Yes, we agreed to do this and Martin and myself were given an action item to prepare the responses.
Christmas and other work commitments have slowed things up, but you will see that the proposed responses have been posted to the
Assembly mailing list today, prior to discussion and approval (hopefully) at the next TC meeting.



I agree with your desire that SCA should be as open as possible.  On the other hand, the question of "conformance" is an important one
since it helps provide both portability and interoperability between SCA runtimes of different vendors, one of the major goals of bringing
the SCA specifications for standardization in the first place.  We need to find a way of avoiding tossing the baby out with the bathwater
here.  It is clear that anyone can produce an SCA runtime which provides implementation types which are not those standardized at
OASIS - SCA is inherently extensible.  The problem concerns what it means to be "conforming to the SCA Assembly specification" -
what meaning and assurance can be given to such a statement.


I would like to address the claim that allowing alternative implementation types will impede portability. This is a red herring. Opening the specifications will have no practical impact on the state of application portability since SCA is not very portable in the first place. This is due to a number of reasons, including (as you mentioned) extensibility and the fact that most applications will require proprietary vendor features. For example, in my experience implementing a number of SCA systems (and an SCA runtime), here are a few of the portability issues that were encountered:
    
1. SCA Policy does not mandate a policy language. This means there is no guarantee policy configuration will be portable across vendor implementations. 

2. Using implementation.java, there is no standard way to access a database. Code that needs to access a database - including via JDBC - must use proprietary features to do so. With Fabric3, we had to build a significant amount of proprietary infrastructure to support data access, including support for JPA EntityManager injection and transaction enlistment. Even making the most basic JDBC connection using Class.forName() will be proprietary as it requires JDBC drivers to be visible from the component implementation's classloader.

3. The security APIs available in the languages are insufficient for most applications

4. There currently is no way to spawn managed threads (although there is an open issue in the Java TC for this)

5. Integration with presentation tier technologies is not specified.

6. There is no standard way to obtain managed environment resources such as a transaction manager.

Portability will be further hindered by the polyglot nature of SCA. Some runtimes may not support certain implementation types. For example, a conformant C++ or BPEL-based runtime may not be able to host conformant Java components.  Given my involvement in SCA over the years, I'm not bashing it. However, it is important to be realistic about what it is and isn't. Otherwise, we run the risk of overhyped expectations such as those that were made in the past regarding J2EE "portability".

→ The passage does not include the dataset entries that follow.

Lemma NoDup_fmap_filter {A B} (f : A -> B) (g : A -> bool) (l : list A) : NoDup (f <$> l) -> NoDup (f <$> List.filter g l).
Proof.
  induction l as [|x l IH]; intros H; [done|]. cbn in *. apply NoDup_cons in H as [Hx Hl]. destruct (g x); [|by apply IH].
  cbn. apply NoDup_cons. split; [|by apply IH]. intros (y & E & Hy)%list_elem_of_fmap. apply Hx. rewrite E.
  apply list_elem_of_fmap_2. apply list_elem_of_In, filter_In in Hy as [Hy _]. by apply list_elem_of_In.
Qed.

(** The rows that are left to load. *)
Definition kept_rows (t : tables) : list identity_row :=
  List.filter (fun r => negb (unused is_placeholder r)) (with_session device_token <$> tb_identities t).

Lemma initialize_spec owned addresses t routes proxies entries t' :
  initialize owned addresses t = Ok (routes, proxies, entries, t') -> tables_ok t ->
  tables_ok t' /\ routes <> [] /\ length proxies = length routes /\
  (ro_id <$> routes) = rw_id <$> tb_proxies t' /\ (ro_key <$> routes) = rw_key <$> tb_proxies t' /\
  placed (shape entries) (px_slots <$> proxies) /\ tb_identities t' = kept_rows t /\
  (forall id k, server t id k -> server t' id k) /\
  (forall a, a ∈ addresses -> exists k address id, Endpoint a = Ok (k, address) /\ server t' id k) /\
  (forall ro, ro ∈ routes -> transport (ro_address ro) = None) /\
  (forall r, r ∈ kept_rows t -> exists e, entries !! rw_uuid r = Some e /\ from_row routes r e) /\
  (forall id e, entries !! id = Some e -> exists r, r ∈ kept_rows t /\ rw_uuid r = id /\ from_row routes r e).
Proof.
  intros H Ht. unfold PoolOpen.initialize in H. destruct owned as [[]|]; try done. res_inv.
  destruct (upserts_spec _ _ _ _ H1 (migrate_ok t Ht)) as ([U1 U2 U3 U4] & U5 & U6 & U7).
  destruct (load_proxies_spec _ _ _ H4) as (L1 & L2 & L3). destruct x7 as [proxies entries]. cbn [fst snd].
  assert (tb_identities (delete_placeholders is_placeholder x1) = kept_rows t) as Ek by (cbn; by rewrite U5).
  assert (NoDup (rw_uuid <$> kept_rows t)) as Hn by (rewrite <- Ek; cbn; by apply NoDup_fmap_filter).
  rewrite Ek in H7. apply load_identities_spec in H7 as (I1 & I2 & I3 & I4 & _); [| |done|done].
  - split; [rewrite <- Ek in Hn; by split|]. apply bool_decide_eq_false in Heqb.
    split; [by destruct x4|]. split; [by rewrite I2, !length_fmap|]. do 6 (split; [done|]). split; [|split; [done|]].
    + intros ro ([ro' x'] & -> & Hx)%list_elem_of_fmap. by apply (L3 _ Hx).
    + intros id e [He|He]%I4; [|done]. by rewrite lookup_empty in He.
  - apply placed_empty. intros x' ([ro y] & -> & Hx)%list_elem_of_fmap. by apply (L3 _ Hx).
Qed.
Lemma step_pool ta w : exists actions, wd_pool (step ta w) = Pool.run actions (wd_pool w).
Proof.
  destruct ta as [now a]. unfold Preparation.step. cbn [fst snd]. destruct (_ <? _); [by exists []|]. destruct a as [|k i ev|k|a]; cbn [act].
  - exists []. unfold StartPreparation. destruct (_ || _); [done|]. by destruct (_ || _).
  - apply (worker_step_pool k i ev now (mkWorld (wd_pool w) (wd_runs w) (wd_next w) now (wd_log w))).
  - exists []. cbn [wd_runs]. destruct (wd_runs w !! k); [|done]. by destruct (_ && _).
  - destruct (foreign _ _); [by exists [a]|by exists []].
Qed.

Lemma run_pool l w : exists actions, wd_pool (run l w) = Pool.run actions (wd_pool w).
Proof.
  unfold Preparation.run. revert w. induction l as [|ta l IH]; intros w; [by exists []|]. cbn. destruct (IH (step ta w)) as [a1 E1].
  destruct (step_pool ta w) as [a2 E2]. exists (a2 ++ a1). rewrite E1, E2. unfold Pool.run. by rewrite fold_left_app.
Qed.

Lemma status_counts w : world_ok preparationDelay every w -> let s := PreparationStatus w in
  ip_Target s = len (po_proxies (wd_pool w)) * 10 /\ ip_Ready s = count_entries en_registered (wd_pool w).
Proof.
  intros H s. split; [done|]. unfold s, PreparationStatus, preparationStatusLocked. cbn [ip_Ready]. destruct (last (wd_runs w)) as [r|] eqn:El; [|done].
  rewrite last_lookup in El. by rewrite (jo_ready _ _ _ (wo_jobs _ _ _ H _ r El)).
Qed.

(** A preparation tells the truth.  In every run that starts from a pool
    [Open] has set up, the pool takes only steps of its own, so that what holds
    of every run of the pool holds here; the identities ready never exceed ten
    for each route, and reach that number exactly when every slot of every route
    holds a registered identity; [Prepare] returns without an error only then;
    and a job whose workers have all ended ends as completed exactly when this
    is so and the pool still serves, and otherwise as failed, with the number
    of slots that lack a registered identity. *)
Theorem preparation_verdict l w0 : unprepared w0 -> opened (wd_pool w0) ->
  let w := run l w0 in let p := wd_pool w in let s := PreparationStatus w in
  (exists actions, p = Pool.run actions (wd_pool w0)) /\
  0 <= ip_Ready s <= ip_Target s /\ (ip_Ready s = ip_Target s <-> all_registered p) /\
  (forall ctxErr k, Prepare ctxErr k w = Some None -> all_registered p) /\
  (forall k job now, wd_runs w !! k = Some job -> pn_done job = false -> Forall (eq WDone) (pn_workers job) -> wd_now w <= now ->
     exists job', wd_runs (step (now, Complete k) w) !! k = Some job' /\ pn_done job' = true /\
       ip_Failed (pn_status job') = ip_Target s - ip_Ready s /\
       (ip_State (pn_status job') = "completed"%string <-> all_registered p /\ po_ready p = true /\ po_closing p = false) /\
       (ip_State (pn_status job') <> "completed"%string -> ip_State (pn_status job') = "failed"%string)).
Proof.
  intros Hu Ho w p s. destruct (run_pool l w0) as [actions Ea]. fold w p in Ea.
  assert (world_ok preparationDelay every w) as H by (by apply ok_run, unprepared_ok).
  pose proof (books_run actions _ (opened_books _ Ho)) as Hb. rewrite <- Ea in Hb.
  destruct (registered_spec p (books_pool_placed _ Hb)) as [R1 R2]. destruct (status_counts w H) as [S1 S2]. fold p s in S1, S2.
  assert (ip_Ready s = ip_Target s <-> all_registered p) as Hall by (rewrite S1, S2; exact R2).
  split; [by exists actions|]. split; [rewrite S1, S2; split; [apply tally_nonneg|done]|]. split; [done|]. split.
  - intros ctxErr k. unfold Prepare. destruct ctxErr; [done|]. destruct (wd_runs w !! k) as [job|]; [|done]. destruct (pn_done job); [|done]. cbn [negb]. fold s.
    destruct (_ || _) eqn:Eo; [done|]. intros _. apply orb_false_iff in Eo as [_ Eo]. apply negb_false_iff, Z.eqb_eq in Eo. by apply Hall.
  - intros k job now Hj Hd Hw Hn. exists (finish_job now w job). unfold Preparation.step. cbn [fst snd]. destruct (Z.ltb_spec now (wd_now w)); [lia|].
    cbn [act wd_runs]. rewrite Hj, Hd. assert (forallb (fun ph => match ph with WDone => true | _ => false end) (pn_workers job) = true) as ->.
    { apply forallb_forall. intros ph Hph. apply list_elem_of_In in Hph. rewrite Forall_forall in Hw. by rewrite <- (Hw _ Hph). }
    cbn [negb andb wd_runs]. rewrite list_lookup_insert_eq by (by eapply lookup_lt_Some). split; [done|]. split; [done|].
    unfold finish_job. cbn [pn_status ip_Failed ip_State]. fold p. change (PreparationStatus (mkWorld (wd_pool w) _ _ _ _)) with s. fold s. split; [done|].
    rewrite S1, S2. destruct (Z.ltb_spec 0 (len (po_proxies p) * 10 - count_entries en_registered p)); cbn [orb].
    + split; [|done]. split; [done|]. intros [Ha%R2 _]. lia.
    + assert (all_registered p) as Ha by (apply R2; lia). destruct (po_ready p), (po_closing p); cbn; (split; [split|]); try done; by intros (_ & ? & ?).
Qed.
End Verdict.

(** ** A preparation of one route *)

Definition demo_slot (o : nat) : list (Z * action) :=
  let t := Z.of_nat o * 11 * Second in
  let id := String "s" (String (ascii_of_nat (48 + o)) EmptyString) in
  [(t, Worker 0 0 (Opened (Ok (id, blank_session)))); (t, Worker 0 0 Paced); (t, Worker 0 0 CooldownRead); (t, Worker 0 0 (Cooled false o));
   (t, Others (Turn o t None (Err (ErrOther "")))); (t, Worker 0 0 Acquired); (t + Second, Worker 0 0 (Registered None (Pool.mkSession true false 1)));
   (t + Second, Worker 0 0 (Finished false true))].
Definition demo_start : world := mkWorld (one_route 10) [] [AppSession.zero_time] 0 [].
Definition demo_run : list (Z * action) := (0, Start) :: concat (demo_slot <$> seq 0 10).
#[local] Notation demo_after l := (run preparationInterval (180 * Second) l demo_start).

Lemma preparation_paced_witness : let w := demo_after (take 25 demo_run) in
  (rg_began <$> wd_log w) = [0; 11 * Second; 22 * Second] /\ (StartPreparation (40 * Second) w).2 = w.
Proof.
  intros w. pose proof (preparation_paced preparationInterval (180 * Second) (take 25 demo_run) demo_start ltac:(done)) as H.
  cbv zeta in H. fold w in H. destruct H as (_ & H & _).
  split; [vm_compute; reflexivity|].
  assert ((pn_done <$> wd_runs w !! 0%nat) = Some false) as E by (vm_compute; reflexivity).
  clearbody w. apply fmap_Some in E as (r & E & Hd). exact (proj2 (H 0%nat r (40 * Second) E (eq_sym Hd))).
Defined.

Lemma preparation_verdict_witness : let w := demo_after demo_run in
  ip_Ready (PreparationStatus w) = 10 /\ all_registered (wd_pool w) /\
  (ip_State <$> (pn_status <$> wd_runs (demo_after (demo_run ++ [(111 * Second, Complete 0)])))) = ["completed"%string] /\
  Prepare None 0 (demo_after (demo_run ++ [(111 * Second, Complete 0)])) = Some None.
Proof.
  intros w. destruct (preparation_verdict preparationInterval (180 * Second) demo_run demo_start ltac:(done) (one_route_opened 10))
    as (_ & _ & H & _).
  assert (ip_Ready (PreparationStatus w) = 10) as Hr by (vm_compute; reflexivity).
  split; [exact Hr|]. split; [|split; vm_compute; reflexivity]. apply H. etransitivity; [exact Hr|]. vm_compute. reflexivity.
Defined.
(* ===== verification/Images.v ===== *)
(** * media: the preparation of images

    Models [Processor.Prepare] of src/internal/media/images.go: the size of a
    converted image, in float64, the estimates of its memory, and [prepare]
    with its admission, decoding, conversion and encoding, as the trace of what
    it does.  The formats, headers and pixels it reads are Media.  The decoders
    and the encoder of Go's image packages, the scaling of golang.org/x/image
    and libheif are parameters. *)
From S2P Require Import Prelude Strconv Float Media.
Open Scope Z_scope.
Open Scope go_scope.

Definition photoMaxBytes : Z := 10 * 1024 * 1024.

Inductive mode := photoMode | thumbnailMode | documentMode.
Definition is_photo (m : mode) : bool := match m with photoMode => true | _ => false end.
Definition is_thumbnail (m : mode) : bool := match m with thumbnailMode => true | _ => false end.

(** ** Sizes *)

(** The quotient of two positive numbers that are floats. *)
Definition float_div (p q : Z) : float := let '(m, e) := round_binary p q in Finite false m e.
(** [min(1.0, f)] of a positive float. *)
Definition at_most_one (f : float) : float :=
  match f with
  | Finite false m e => if (if 0 <=? e then m * 2 ^ e <=? 1 else m <=? 2 ^ (- e)) then f else Finite false 1 0
  | f => f
  end.
(** [max(1, int(float64(n)*f))] *)
Definition scaled (n : Z) (f : float) : Z := Z.max 1 (float_trunc (float_mul f n)).

Definition outputSize (width height : Z) (m : mode) : Z * Z * Z * Z :=
  let '(w, h) :=
    match m with
    | thumbnailMode =>
        let scale := at_most_one (float_div 320 (Z.max width height)) in
        (scaled width scale, scaled height scale)
    | photoMode =>
        if 10000 <? width + height then
          let scale := float_div 10000 (width + height) in
          (scaled width scale, scaled height scale)
        else (width, height)
    | documentMode => (width, height)
    end in
  if is_photo m && (h * 20 <? w) then (w, h, w, (w + 19) / 20)
  else if is_photo m && (w * 20 <? h) then (w, h, (h + 19) / 20, h)
  else (w, h, w, h).

(** The product of two floats that are not negative. *)
Definition float_times (f g : float) : float :=
  match f, g with
  | Finite false m e, Finite false n d =>
      if m * n =? 0 then Finite false 0 (-1074)
      else
        let '(m, e) := if 0 <=? e + d then round_binary (m * n * 2 ^ (e + d)) 1 else round_binary (m * n) (2 ^ (- (e + d))) in Finite false m e
  | _, _ => NaN
  end.

(** math.Sqrt: the root of a number of 105 or 106 bits, with an even exponent,
    has the 53 bits of a float; it is rounded to the nearest. *)
Definition float_sqrt (f : float) : float :=
  match f with
  | Finite false m e =>
      let s := Z.max 0 (104 - Z.log2 m) in
      let s := if Z.even (e - s) then s else s + 1 in
      let n := m * 2 ^ s in
      let r := Z.sqrt n in
      Finite false (if r <? n - r * r then r + 1 else r) ((e - s) / 2)
  | f => f
  end.

Example float_sqrt_two : float_sqrt (Finite false 1 1) = Finite false 6369051672525773 (-52) /\ float_is 3 (float_sqrt (Finite false 9 0)) = true.
Proof. vm_compute. done. Qed.

(** ** Estimates of memory, in an int64 *)

Definition decodedBytes (kind : string) (wide progressive interlaced : bool) : Z :=
  if wide then if interlaced then 16 else 8
  else if String.eqb kind "image/jpeg" && progressive then 20
  else if String.eqb kind "image/jpeg" || String.eqb kind "image/webp" then 8
  else if interlaced then 8
  else 4.

Definition convertedBytes (width height : Z) (m : mode) (orientation : Z) : Z :=
  let '(_, _, paddedW, paddedH) := outputSize width height m in
  i64 (16 * paddedW * paddedH + (if (2 <=? orientation) && (orientation <=? 8) then 4 * width * height else 0)).

(** ** What the float64 arithmetic gives *)

Lemma pow2_pos e : 0 <= e -> 0 < 2 ^ e.
Proof. intros H. by apply Z.pow_pos_nonneg. Qed.

(** The exponent is the one for which the quotient has 53 bits. *)
Lemma normalised p q : 0 < p -> 0 < q -> let k := 52 - (Z.log2 p - Z.log2 q) in
  0 <= k -> 2 ^ 52 * q <= p * 2 ^ (k + 1) /\ (2 ^ 52 * q <= p * 2 ^ k \/ p * 2 ^ k < 2 ^ 52 * q).
Proof.
  intros Hp Hq k Hk. split; [|lia]. destruct (Z.log2_spec p Hp) as [Hlp _]. destruct (Z.log2_spec q Hq) as [_ Hlq].
  pose proof (Z.log2_nonneg p). pose proof (Z.log2_nonneg q).
  assert (2 ^ Z.log2 p * 2 ^ (k + 1) = 2 ^ 52 * 2 ^ Z.succ (Z.log2 q)) as E.
  { rewrite <- !Z.pow_add_r by lia. f_equal. unfold k. lia. }
  pose proof (pow2_pos (k + 1) ltac:(lia)). nia.
Qed.
Definition db_failure : goerr := fl_error dbFailure.
Definition invalid_device : goerr := ErrOther "invalid stored Instagram device identity".

(** A unique column's values that collide; nulls do not. *)
Definition collide (a b : option string) : bool := match a, b with Some x, Some y => String.eqb x y | _, _ => false end.
Definition conflicts (r r' : row) : bool :=
  String.eqb (r_id r) (r_id r') || collide (r_username r) (r_username r') || collide (r_user_id r) (r_user_id r') || collide (r_authorization r) (r_authorization r').

(** ** Statements *)

Inductive statement :=
| InsertRow (r : row)
| UpdateState (id : string) (session : option string)
| UpdateLogin (id user : string) (login : string)
| UpdateSession (id user auth : string) (device session : option string)
| UpdateAccount (id user auth : string) (cookies device login session : option string)
| UpdateDead (id reason : string) (until : option Z) (now : Z)
| UpdateCooldown (id : string) (until : Z).

Definition is_user (user : string) (r : row) : bool := bool_decide (r_user_id r = Some user).
Definition greatest (a b : option Z) : option Z := match a, b with Some x, Some y => Some (Z.max x y) | Some x, None | None, Some x => Some x | None, None => None end.
Definition nullif_empty (s : string) : option string := if String.eqb s "" then None else Some s.
Lemma transfers_spec runs : forall held budget last, let '(evs, held', err) := transfers runs held budget last in
  option_list held ++ made evs = cleaned evs ++ option_list held' /\ (budgets evs <= if budget then 0 else 1)%nat /\ bracketed evs.
Proof.
  induction runs as [|[admitted result] runs IH]; intros held budget last; cbn [transfers].
  { split; [by rewrite app_nil_r|]. split; [by destruct budget; cbn; lia|]. exists []. by split. }
  destruct admitted as [[]|e]; cbn [transfer].
  - specialize (IH (match result with Ok f => Some f | Err _ => None end) true (match result with Ok _ => None | Err e => Some e end)).
    destruct (transfers runs _ true _) as [[evs held'] err]. destruct IH as (H1 & H2 & groups & -> & H3). unfold made, cleaned, budgets in *.
    rewrite !omap_app. split; [|split].
    + destruct budget, held, result; cbn in *; rewrite ?H1; done.
    + rewrite length_app. destruct budget, held; cbn in *; lia.
    + exists (([TakeGate] ++ (if budget then [] else [StartBudget]) ++ (match held with Some f => [CleanUp f] | None => [] end) ++ [Transfer result; GiveGate]) :: groups).
      split; [done|]. constructor; [|done]. exists ((if budget then [] else [StartBudget]) ++ (match held with Some f => [CleanUp f] | None => [] end) ++ [Transfer result]).
      split; [by destruct budget, held|]. destruct budget, held; cbn; set_solver.
  - specialize (IH held budget (Some e)). destruct (transfers runs held budget _) as [[evs held'] err]. exact IH.
Qed.

(** Every file a transfer made is cleaned up, in the order they were made, but the
    one that is returned, which is the last; an error keeps none. The time of
    the download starts once, and every transfer has a slot of its own. *)
Lemma download_files runs backendErr : let '(evs, r) := downloadAsset runs backendErr in
  made evs = cleaned evs ++ (match r with Ok (Some f) => [f] | _ => [] end) /\ (budgets evs <= 1)%nat.
Proof.
  unfold downloadAsset. pose proof (transfers_spec runs None false None) as H. destruct (transfers runs None false None) as [[evs held] err]. destruct H as (H1 & H2 & _). cbn in H1.
  assert (forall e : option goerr, let '(evs', r) := match e with Some e => (evs ++ match held with Some f => [CleanUp f] | None => [] end, Err e) | None => (evs, Ok held) end in
    made evs' = cleaned evs' ++ (match r with Ok (Some f) => [f] | _ => [] end) /\ (budgets evs' <= 1)%nat) as Hall; [|apply Hall].
  intros [e|]; [|by destruct held]. unfold made, cleaned, budgets in *. rewrite !omap_app, length_app. destruct held as [f|]; cbn in *; rewrite ?app_nil_r in *; split; try done; lia.
Qed.

(** The backend asked is the one of the identity, and its media alone is opened. *)
Lemma identity_backend id app instagram b l a : withIdentity id app instagram = Ok (b, l) ->
  match b with
  | None => id = ""%string /\ l = Unleased
  | Some InstagramApp => str_has_prefix id "instagram:" = true /\ instagram = true
  | Some TikTokApp => str_has_prefix id "instagram:" = false /\ app = true
  end /\ (leased_asset l a = Ok true -> as_IdentityID a = id).
Proof.
  unfold withIdentity, withMedia. destruct (String.eqb_spec id "") as [->|]; [by intros [= <- <-]|].
  destruct (str_has_prefix id _), instagram, app; try done; intros [= <- <-]; (split; [done|]); cbn; by destruct (String.eqb_spec (as_IdentityID a) id).
Qed.

(** A request that is redirected twice, each time within the limits, is answered
    although it takes longer than them in all; the next one stalls in its body. *)
Definition demo_acts : list act := [Exchange (mkWait 9 false "headers"); Inspect (mkWait 4 false "body"); Exchange (mkWait 9 false "tls")].
Lemma timed_request_witness :
  openTimed 10 5 (mkWait 8 false "dns") demo_acts true None None = ([], Ok CancelBody) /\
  openTimed 10 5 (mkWait 8 false "dns") (demo_acts ++ [Inspect (mkWait 6 false "")]) true (Some ErrCanceled) None = ([CloseResponse; CancelContext], Err (ErrStall "body")) /\
  idle_read 1 3 (fun n : nat => if Nat.eqb n 2 then ([7], None) else ([], None)) None None <> ([], None).
Proof.
  split; [reflexivity|]. split; [reflexivity|].
  destruct (timed_request 10 5 (mkWait 8 false "dns") demo_acts true None None) as [_ H].
  specialize (H 1 3%nat (fun n : nat => if Nat.eqb n 2 then ([7], None) else ([], None)) None None ltac:(lia)).
  destruct (idle_read 1 3 _ None None) as [n e]. apply H. left. exists 2%nat. split; [lia|discriminate].
Defined.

That said, there is a definite "pattern" to portability.  At the Assembly level, parts of applications can be made fairly portable through a combination of implementation.composite and import resolution. Basically, similar to what the Assembly conformance tests do. At the level of policy and implementation languages, there is much less portability.  Given these restrictions, opening the specification to other languages will have no practical portability impact. Assembly artifacts can still be architected to be portable while the language-level and policy artifacts aren't portable anyway.

------

If you can respond to the questions above regarding the objections to the previous proposal to opening conformance, I will take a look at providing a revised proposal.